Recommended input: `<Model>_feature_importance.txt` generated by training.

Required columns:
1. `feature` (e.g., `1_12345` or `chr1_12345`)
2. `importance_abs` (or `importance`)
3. `effect` (`1` or `-1`)

### Example

```bash
G2PInsight visualize -i results/train/LightGBM/LightGBM_feature_importance.txt -o plot
G2PInsight visualize -I results/train/LightGBM/LightGBM_plotting_data.npz -o plot
```

---

## Output Files

### preprocess
Typical location: `<output>/preprocess/`

- `<prefix>_train_data.txt`
- `<prefix>_metadata.json`
- phenotype distribution plot(s), depending on task type

### train
Typical location: `<output>/train/<Model>/`

- `<Model>_model.pkl`
- `<Model>_metrics.json`
- `<Model>_cv_results.json`
- `<Model>_training_features.json`
- `<Model>_feature_importance.txt`
- `<Model>_shap_values.txt`
- `<Model>_plotting_data.npz`

### train-all
Typical location: `<output>/train/`

- best model directory (other model directories may be removed by current implementation)
- `best_model_info.json`
- `model_comparison_report.json`

### predict
Typical location: model directory

- `<Model>_predictions.tsv`

### visualize
Typical location: `<output_parent>/visualize/`

- `<prefix>_importance_static.png`
- `<prefix>_importance_interactive.html`
- `<prefix>_performance_curves.png`
- `<prefix>_cv_training_curves.png`

---

## FAQ

### 1) `train` requires metadata input

`train` and `train-all` require preprocess-generated `*_metadata.json` via `-j`.

### 2) Cannot find preprocess outputs

Check `<output>/preprocess/` for `<prefix>_train_data.txt` and `<prefix>_metadata.json`.

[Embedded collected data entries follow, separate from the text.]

(* ===== verification/Machine.v ===== *)
(** * The hart and the assembly code

    Registers, control registers and the translation of addresses of a RISC-V hart
    in supervisor mode, as far as the kernel uses them, and the code of
    kernel/trampoline.S, kernelvec.S, swtch.S and entry.S as lists of
    instructions; kernel/start.c, which sets the control registers up. *)
From Stdlib Require Import ZArith Lia.
From stdpp Require Import prelude gmap strings.
From S2P Require Import Prelude Bytes Str Riscv PhysMem Kalloc.

(** ** Registers *)

Module Reg.
Inductive reg :=
  ra | sp | gp | tp | t0 | t1 | t2 | s0 | s1 | a0 | a1 | a2 | a3 | a4 | a5 | a6 | a7
| s2 | s3 | s4 | s5 | s6 | s7 | s8 | s9 | s10 | s11 | t3 | t4 | t5 | t6.
Inductive csr :=
  mhartid | mstatus | mepc | medeleg | mideleg | mie | menvcfg | mcounteren | pmpaddr0 | pmpcfg0
| sstatus | sie | sepc | stvec | scause | stval | satp | sscratch | stimecmp | time.
End Reg.
Export Reg (reg, csr).

#[export] Instance reg_eq_dec : EqDecision reg.
Proof. solve_decision. Defined.
#[export] Instance csr_eq_dec : EqDecision csr.
Proof. solve_decision. Defined.

(** A register file, and how it changes. *)
Definition upd {A} `{EqDecision A} (f : A → Z) (x : A) (v : Z) : A → Z := λ y, if decide (y = x) then v else f y.

Record mach := Mach { m_reg : reg → Z; m_csr : csr → Z; m_mem : mem }.
Abbreviation HM := (M mach).

Definition SSTATUS_SPP : Z := Z.shiftl 1 8.
Definition SSTATUS_SPIE : Z := Z.shiftl 1 5.
Definition SSTATUS_SIE : Z := Z.shiftl 1 1.
Definition MSTATUS_MPP_MASK : Z := Z.shiftl 3 11.
Definition MSTATUS_MPP_S : Z := Z.shiftl 1 11.
Definition SIE_SEIE : Z := Z.shiftl 1 9.
Definition SIE_STIE : Z := Z.shiftl 1 5.
Definition SIE_SSIE : Z := Z.shiftl 1 1.
Definition MIE_STIE : Z := Z.shiftl 1 5.
Definition SATP_SV39 : Z := Z.shiftl 8 60.
Definition MAKE_SATP (pagetable : Z) : Z := Z.lor SATP_SV39 (Z.shiftr pagetable 12).

(** [x & ~bits] of 64 bits. *)
Definition clear (x bits : Z) : Z := Z.land x (u64 (Z.lnot bits)).

(** ** Translation *)

(** The Sv39 walk of the tables from [pt] at [level]: the entry of the page. *)
Fixpoint sv39 (level : nat) (m : mem) (pt va : Z) : option Z :=
  let pte := ld64 m (pt + 8 * PX (Z.of_nat level) va) in
  if negb (flag pte PTE_V) then None else
  if flag pte PTE_R || flag pte PTE_X then (if decide (level = O) then Some pte else None)
  else match level with O => None | S level => sv39 level m (PTE2PA pte) va end.

(** Supervisor mode reads what is readable, writes what is writable, and touches
    no page of the user. Large pages and negative addresses are not used. *)
Definition translate (m : mem) (satp va : Z) (write : bool) : option Z :=
  if Z.shiftr satp 60 =? 0 then Some va else
  if negb ((Z.shiftr satp 60 =? 8) && (va <? MAXVA)) then None else
  pte ← sv39 2 m (Z.shiftl (Z.land satp (2 ^ 44 - 1)) 12) va;
  if flag pte (if write then PTE_W else PTE_R) && negb (flag pte PTE_U) then Some (PTE2PA pte + va mod 4096) else None.

(** ** Instructions *)
Inductive instr :=
| Sd (r : reg) (off : Z) (base : reg)
| Ld (r : reg) (off : Z) (base : reg)
| Li (r : reg) (v : Z)
| Addi (rd rs : reg) (imm : Z)
| Add (rd r1 r2 : reg)
| Mul (rd r1 r2 : reg)
| Csrw (c : csr) (r : reg)
| Csrr (r : reg) (c : csr)
| Sfence
| Jr (r : reg)
| Call (f : string)
| Sret.

(** Where control goes: a jump, a call and the code after it, the end of the code,
    or [sret], to user mode or not. *)
Inductive ctrl := Jump (pc : Z) | Called (f : string) (rest : list instr) | Fell | Back (pc : Z) (user : bool).

Definition setreg (r : reg) (v : Z) : HM unit := modify (λ s, Mach (upd (m_reg s) r v) (m_csr s) (m_mem s)).
Definition setcsr (c : csr) (v : Z) : HM unit := modify (λ s, Mach (m_reg s) (upd (m_csr s) c v) (m_mem s)).
Definition address (base : reg) (off : Z) (write : bool) : HM Z :=
  s ← mget;
  mnth (translate (m_mem s) (m_csr s Reg.satp) (u64 (m_reg s base + off)) write).

(** [sstatus] after [sret]: the interrupts are as they were before the trap. *)
Definition sret_status (x : Z) : Z :=
  let x' := Z.lor (clear x (Z.lor SSTATUS_SPP SSTATUS_SIE)) SSTATUS_SPIE in
  if flag x SSTATUS_SPIE then Z.lor x' SSTATUS_SIE else x'.

(** [sstatus] after a trap from user mode: the interrupts are off. *)
Definition trap_status (x : Z) : Z :=
  let x' := clear x (Z.lor SSTATUS_SPP (Z.lor SSTATUS_SPIE SSTATUS_SIE)) in
  if flag x SSTATUS_SIE then Z.lor x' SSTATUS_SPIE else x'.

Fixpoint run (l : list instr) : HM ctrl :=
  match l with
  | [] => mret Fell
  | Sd r off base :: l =>
      a ← address base off true;
      modify (λ s, Mach (m_reg s) (m_csr s) (st64 (m_mem s) a (m_reg s r))) ;; run l
  | Ld r off base :: l =>
      a ← address base off false;
      s ← mget;
      setreg r (ld64 (m_mem s) a) ;; run l
  | Li r v :: l => setreg r v ;; run l
  | Addi rd rs imm :: l => s ← mget; setreg rd (u64 (m_reg s rs + imm)) ;; run l
  | Add rd r1 r2 :: l => s ← mget; setreg rd (u64 (m_reg s r1 + m_reg s r2)) ;; run l
  | Mul rd r1 r2 :: l => s ← mget; setreg rd (u64 (m_reg s r1 * m_reg s r2)) ;; run l
  | Csrw c r :: l => s ← mget; setcsr c (m_reg s r) ;; run l
  | Csrr r c :: l => s ← mget; setreg r (m_csr s c) ;; run l
  | Sfence :: l => run l
  | Jr r :: l => s ← mget; mret (Jump (m_reg s r))
  | Call f :: l => mret (Called f l)
  | Sret :: l =>
      s ← mget;
      let x := m_csr s Reg.sstatus in
      setcsr Reg.sstatus (sret_status x) ;;
      mret (Back (m_csr s Reg.sepc) (negb (flag x SSTATUS_SPP)))
  end.

(** ** The assembly code *)
Section code.
Import Reg.

(** kernel/trampoline.S *)
Definition uservec : list instr :=
  [Csrw sscratch a0; Li a0 TRAPFRAME;
   Sd ra 40 a0; Sd sp 48 a0; Sd gp 56 a0; Sd tp 64 a0; Sd t0 72 a0; Sd t1 80 a0; Sd t2 88 a0; Sd s0 96 a0; Sd s1 104 a0;
   Sd a1 120 a0; Sd a2 128 a0; Sd a3 136 a0; Sd a4 144 a0; Sd a5 152 a0; Sd a6 160 a0; Sd a7 168 a0;
   Sd s2 176 a0; Sd s3 184 a0; Sd s4 192 a0; Sd s5 200 a0; Sd s6 208 a0; Sd s7 216 a0; Sd s8 224 a0; Sd s9 232 a0;
   Sd s10 240 a0; Sd s11 248 a0; Sd t3 256 a0; Sd t4 264 a0; Sd t5 272 a0; Sd t6 280 a0;
   Csrr t0 sscratch; Sd t0 112 a0;
   Ld sp 8 a0; Ld tp 32 a0; Ld t0 16 a0; Ld t1 0 a0;
   Sfence; Csrw satp t1; Sfence; Jr t0].

Definition userret : list instr :=
  [Sfence; Csrw satp a0; Sfence; Li a0 TRAPFRAME;
   Ld ra 40 a0; Ld sp 48 a0; Ld gp 56 a0; Ld tp 64 a0; Ld t0 72 a0; Ld t1 80 a0; Ld t2 88 a0; Ld s0 96 a0; Ld s1 104 a0;
   Ld a1 120 a0; Ld a2 128 a0; Ld a3 136 a0; Ld a4 144 a0; Ld a5 152 a0; Ld a6 160 a0; Ld a7 168 a0;
   Ld s2 176 a0; Ld s3 184 a0; Ld s4 192 a0; Ld s5 200 a0; Ld s6 208 a0; Ld s7 216 a0; Ld s8 224 a0; Ld s9 232 a0;
   Ld s10 240 a0; Ld s11 248 a0; Ld t3 256 a0; Ld t4 264 a0; Ld t5 272 a0; Ld t6 280 a0;
   Ld a0 112 a0; Sret].

(** kernel/swtch.S; [ret] jumps to [ra]. *)
Definition swtch : list instr :=
  [Sd ra 0 a0; Sd sp 8 a0; Sd s0 16 a0; Sd s1 24 a0; Sd s2 32 a0; Sd s3 40 a0; Sd s4 48 a0; Sd s5 56 a0; Sd s6 64 a0;
   Sd s7 72 a0; Sd s8 80 a0; Sd s9 88 a0; Sd s10 96 a0; Sd s11 104 a0;
   Ld ra 0 a1; Ld sp 8 a1; Ld s0 16 a1; Ld s1 24 a1; Ld s2 32 a1; Ld s3 40 a1; Ld s4 48 a1; Ld s5 56 a1; Ld s6 64 a1;
   Ld s7 72 a1; Ld s8 80 a1; Ld s9 88 a1; Ld s10 96 a1; Ld s11 104 a1;
   Jr ra].

(** kernel/kernelvec.S *)
Definition kernelvec : list instr :=
  [Addi sp sp (-256);
   Sd ra 0 sp; Sd sp 8 sp; Sd gp 16 sp; Sd tp 24 sp; Sd t0 32 sp; Sd t1 40 sp; Sd t2 48 sp; Sd a0 72 sp; Sd a1 80 sp;
   Sd a2 88 sp; Sd a3 96 sp; Sd a4 104 sp; Sd a5 112 sp; Sd a6 120 sp; Sd a7 128 sp; Sd t3 216 sp; Sd t4 224 sp;
   Sd t5 232 sp; Sd t6 240 sp;
   Call "kerneltrap";
   Ld ra 0 sp; Ld sp 8 sp; Ld gp 16 sp; Ld t0 32 sp; Ld t1 40 sp; Ld t2 48 sp; Ld a0 72 sp; Ld a1 80 sp;
   Ld a2 88 sp; Ld a3 96 sp; Ld a4 104 sp; Ld a5 112 sp; Ld a6 120 sp; Ld a7 128 sp; Ld t3 216 sp; Ld t4 224 sp;
   Ld t5 232 sp; Ld t6 240 sp;
   Addi sp sp 256; Sret].

(** kernel/entry.S; [stack0] is in kernel/start.c. *)
Definition entry (stack0 : Z) : list instr :=
  [Li sp stack0; Li a0 (1024 * 4); Csrr a1 mhartid; Addi a1 a1 1; Mul a0 a0 a1; Add sp sp a0; Call "start"].

(** ** kernel/start.c *)

Definition r_csr (c : csr) : HM Z := gets (λ s, m_csr s c).
Definition w_csr (c : csr) (v : Z) : HM unit := setcsr c v.

Definition timerinit : HM unit :=
  x ← r_csr mie; w_csr mie (Z.lor x MIE_STIE) ;;
  x ← r_csr menvcfg; w_csr menvcfg (Z.lor x (Z.shiftl 1 63)) ;;
  x ← r_csr mcounteren; w_csr mcounteren (Z.lor x 2) ;;
  x ← r_csr time; w_csr stimecmp (u64 (x + 1000000)).

(** Where [mret] goes is in [mepc], and with which privilege in [mstatus]. *)
Definition start (main : Z) : HM unit :=
  x ← r_csr mstatus;
  let x := clear x MSTATUS_MPP_MASK in
  let x := Z.lor x MSTATUS_MPP_S in
  w_csr mstatus x ;;
  w_csr mepc main ;;
  w_csr satp 0 ;;
  w_csr medeleg 0xffff ;;
  w_csr mideleg 0xffff ;;
  x ← r_csr sie; w_csr sie (Z.lor (Z.lor (Z.lor x SIE_SEIE) SIE_STIE) SIE_SSIE) ;;
  w_csr pmpaddr0 0x3fffffffffffff ;;
  w_csr pmpcfg0 0xf ;;
  timerinit ;;
  id ← r_csr mhartid;
  setreg tp (u64 (s32 id)).
End code.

### 3) `visualize` complains about missing `effect`

The input file does not meet the required 3-column schema. Use training-generated `<Model>_feature_importance.txt`.

### 4) Why does `train-all` keep only one model directory?

This is the current behavior: it selects the best model and removes the rest.

### 5) Why are prediction results not under `-o`?

Prediction outputs are saved in the model directory by current implementation. `-o` is mainly used for temporary conversion workflow management.

---

## Developer Guide

### Project Structure

```text
G2PInsight/
├── G2PInsight/
│   ├── main.py
│   └── bin/
│       ├── preprocess.py
│       ├── modeltraining.py
│       ├── gemma_gwas.py
│       ├── plink_ld.py
│       ├── visualization.py
│       └── font_utils.py
├── pyproject.toml
├── setup.py
└── README.md
```

### Local Development Setup

```bash
git clone <your-repo-url>
cd G2PInsight
pip install -e .
```

### Style Recommendations

- Follow PEP 8.
- Document parameters and return values for new public interfaces.
- Keep README synchronized with CLI behavior whenever arguments or outputs change.

---

## License

This project is distributed under the MIT License. See `LICENSE` for details.